» **Activity**
Word for word, please restate the lines from the beginning of the data through the line in which "(mk_time 23 59 58 123456) Samples.empty_world)))" appears.

» **Dataset entries**
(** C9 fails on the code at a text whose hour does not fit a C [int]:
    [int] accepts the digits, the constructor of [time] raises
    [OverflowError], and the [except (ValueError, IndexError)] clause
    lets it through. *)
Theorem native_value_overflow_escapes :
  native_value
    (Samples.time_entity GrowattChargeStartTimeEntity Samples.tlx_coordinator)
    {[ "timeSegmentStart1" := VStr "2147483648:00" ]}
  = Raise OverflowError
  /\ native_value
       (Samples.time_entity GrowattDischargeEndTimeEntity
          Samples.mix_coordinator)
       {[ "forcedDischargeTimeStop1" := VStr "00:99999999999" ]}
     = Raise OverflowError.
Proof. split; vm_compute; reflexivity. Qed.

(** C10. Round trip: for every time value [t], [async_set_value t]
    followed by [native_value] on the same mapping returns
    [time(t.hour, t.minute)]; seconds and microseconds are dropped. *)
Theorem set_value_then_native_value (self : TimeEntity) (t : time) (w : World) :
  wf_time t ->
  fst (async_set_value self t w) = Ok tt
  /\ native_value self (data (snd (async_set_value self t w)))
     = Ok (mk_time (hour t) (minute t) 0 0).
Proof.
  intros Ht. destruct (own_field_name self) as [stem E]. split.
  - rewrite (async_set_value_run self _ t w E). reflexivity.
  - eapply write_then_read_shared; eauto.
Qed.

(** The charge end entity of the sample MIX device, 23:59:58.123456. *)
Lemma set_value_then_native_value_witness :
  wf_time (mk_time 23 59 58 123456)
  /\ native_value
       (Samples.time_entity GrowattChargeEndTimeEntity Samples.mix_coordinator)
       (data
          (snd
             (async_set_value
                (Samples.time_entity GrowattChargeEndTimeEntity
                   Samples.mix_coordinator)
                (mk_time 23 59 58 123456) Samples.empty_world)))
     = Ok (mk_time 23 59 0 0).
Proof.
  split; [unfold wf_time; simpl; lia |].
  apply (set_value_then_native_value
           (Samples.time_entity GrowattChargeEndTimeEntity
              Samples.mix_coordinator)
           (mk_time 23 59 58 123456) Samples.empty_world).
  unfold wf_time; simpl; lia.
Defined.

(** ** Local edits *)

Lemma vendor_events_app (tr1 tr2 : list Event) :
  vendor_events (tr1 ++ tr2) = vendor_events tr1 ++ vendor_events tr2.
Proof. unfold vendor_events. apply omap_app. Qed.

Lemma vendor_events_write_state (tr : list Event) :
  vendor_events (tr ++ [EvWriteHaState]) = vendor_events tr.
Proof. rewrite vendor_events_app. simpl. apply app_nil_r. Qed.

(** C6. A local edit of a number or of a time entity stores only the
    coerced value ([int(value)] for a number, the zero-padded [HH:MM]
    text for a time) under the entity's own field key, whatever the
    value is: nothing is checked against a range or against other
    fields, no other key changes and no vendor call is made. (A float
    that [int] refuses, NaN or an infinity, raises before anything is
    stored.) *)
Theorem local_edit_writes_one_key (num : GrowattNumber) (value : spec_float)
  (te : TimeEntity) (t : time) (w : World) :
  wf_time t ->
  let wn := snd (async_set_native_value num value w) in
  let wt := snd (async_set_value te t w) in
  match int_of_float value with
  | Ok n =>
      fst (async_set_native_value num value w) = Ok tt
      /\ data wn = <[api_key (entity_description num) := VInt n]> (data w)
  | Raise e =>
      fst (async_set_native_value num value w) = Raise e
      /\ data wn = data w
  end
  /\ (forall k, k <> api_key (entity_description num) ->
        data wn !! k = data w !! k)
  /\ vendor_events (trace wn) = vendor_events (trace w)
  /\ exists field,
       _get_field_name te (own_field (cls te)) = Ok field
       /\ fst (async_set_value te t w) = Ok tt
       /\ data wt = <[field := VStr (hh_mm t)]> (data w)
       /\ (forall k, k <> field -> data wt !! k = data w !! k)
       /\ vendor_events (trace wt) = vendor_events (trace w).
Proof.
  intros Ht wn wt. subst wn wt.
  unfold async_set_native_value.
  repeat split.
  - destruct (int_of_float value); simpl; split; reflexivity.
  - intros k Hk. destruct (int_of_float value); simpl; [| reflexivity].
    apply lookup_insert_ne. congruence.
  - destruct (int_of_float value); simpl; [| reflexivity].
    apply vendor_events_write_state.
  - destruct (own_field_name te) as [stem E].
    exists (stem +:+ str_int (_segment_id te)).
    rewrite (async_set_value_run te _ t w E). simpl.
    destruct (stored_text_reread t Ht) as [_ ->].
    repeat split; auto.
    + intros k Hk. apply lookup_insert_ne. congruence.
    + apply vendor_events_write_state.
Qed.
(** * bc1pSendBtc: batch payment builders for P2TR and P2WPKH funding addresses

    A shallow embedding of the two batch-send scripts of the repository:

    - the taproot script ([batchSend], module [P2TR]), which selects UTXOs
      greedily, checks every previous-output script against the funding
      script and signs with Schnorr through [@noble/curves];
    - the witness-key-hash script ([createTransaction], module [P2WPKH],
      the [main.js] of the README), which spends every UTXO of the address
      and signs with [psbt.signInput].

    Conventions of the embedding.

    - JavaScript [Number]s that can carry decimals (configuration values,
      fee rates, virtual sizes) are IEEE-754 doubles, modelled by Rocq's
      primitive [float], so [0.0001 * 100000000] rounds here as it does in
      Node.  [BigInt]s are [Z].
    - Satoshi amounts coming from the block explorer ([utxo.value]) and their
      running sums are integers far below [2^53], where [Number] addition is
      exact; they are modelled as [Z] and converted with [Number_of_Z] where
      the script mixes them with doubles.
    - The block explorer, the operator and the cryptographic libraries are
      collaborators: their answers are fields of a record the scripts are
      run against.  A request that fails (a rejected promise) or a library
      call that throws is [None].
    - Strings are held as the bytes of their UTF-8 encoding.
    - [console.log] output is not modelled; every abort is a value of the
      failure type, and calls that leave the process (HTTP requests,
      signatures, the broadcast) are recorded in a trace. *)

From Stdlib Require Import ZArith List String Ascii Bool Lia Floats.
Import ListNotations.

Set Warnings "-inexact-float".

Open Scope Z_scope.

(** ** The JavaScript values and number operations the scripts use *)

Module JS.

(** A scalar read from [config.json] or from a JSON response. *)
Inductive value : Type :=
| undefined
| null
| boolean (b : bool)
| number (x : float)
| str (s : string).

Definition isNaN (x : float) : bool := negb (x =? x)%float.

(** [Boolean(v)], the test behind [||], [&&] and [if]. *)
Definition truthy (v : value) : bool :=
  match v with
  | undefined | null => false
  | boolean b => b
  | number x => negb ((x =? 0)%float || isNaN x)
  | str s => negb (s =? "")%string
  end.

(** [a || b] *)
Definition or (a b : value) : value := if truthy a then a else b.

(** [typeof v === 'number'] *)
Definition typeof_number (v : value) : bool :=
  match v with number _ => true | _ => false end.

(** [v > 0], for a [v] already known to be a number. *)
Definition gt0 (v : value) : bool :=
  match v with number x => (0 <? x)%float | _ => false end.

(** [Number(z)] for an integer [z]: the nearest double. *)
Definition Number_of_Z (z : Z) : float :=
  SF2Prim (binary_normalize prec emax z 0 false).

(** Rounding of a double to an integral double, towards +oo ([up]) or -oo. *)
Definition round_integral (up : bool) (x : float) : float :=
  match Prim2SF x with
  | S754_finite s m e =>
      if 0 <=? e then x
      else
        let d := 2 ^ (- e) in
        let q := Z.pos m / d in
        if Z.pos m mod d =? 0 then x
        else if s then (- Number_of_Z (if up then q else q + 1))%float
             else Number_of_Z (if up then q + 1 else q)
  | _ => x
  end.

» **Answer for this exercise**
(** C9 fails on the code at a text whose hour does not fit a C [int]:
    [int] accepts the digits, the constructor of [time] raises
    [OverflowError], and the [except (ValueError, IndexError)] clause
    lets it through. *)
Theorem native_value_overflow_escapes :
  native_value
    (Samples.time_entity GrowattChargeStartTimeEntity Samples.tlx_coordinator)
    {[ "timeSegmentStart1" := VStr "2147483648:00" ]}
  = Raise OverflowError
  /\ native_value
       (Samples.time_entity GrowattDischargeEndTimeEntity
          Samples.mix_coordinator)
       {[ "forcedDischargeTimeStop1" := VStr "00:99999999999" ]}
     = Raise OverflowError.
Proof. split; vm_compute; reflexivity. Qed.

(** C10. Round trip: for every time value [t], [async_set_value t]
    followed by [native_value] on the same mapping returns
    [time(t.hour, t.minute)]; seconds and microseconds are dropped. *)
Theorem set_value_then_native_value (self : TimeEntity) (t : time) (w : World) :
  wf_time t ->
  fst (async_set_value self t w) = Ok tt
  /\ native_value self (data (snd (async_set_value self t w)))
     = Ok (mk_time (hour t) (minute t) 0 0).
Proof.
  intros Ht. destruct (own_field_name self) as [stem E]. split.
  - rewrite (async_set_value_run self _ t w E). reflexivity.
  - eapply write_then_read_shared; eauto.
Qed.

(** The charge end entity of the sample MIX device, 23:59:58.123456. *)
Lemma set_value_then_native_value_witness :
  wf_time (mk_time 23 59 58 123456)
  /\ native_value
       (Samples.time_entity GrowattChargeEndTimeEntity Samples.mix_coordinator)
       (data
          (snd
             (async_set_value
                (Samples.time_entity GrowattChargeEndTimeEntity
                   Samples.mix_coordinator)
                (mk_time 23 59 58 123456) Samples.empty_world)))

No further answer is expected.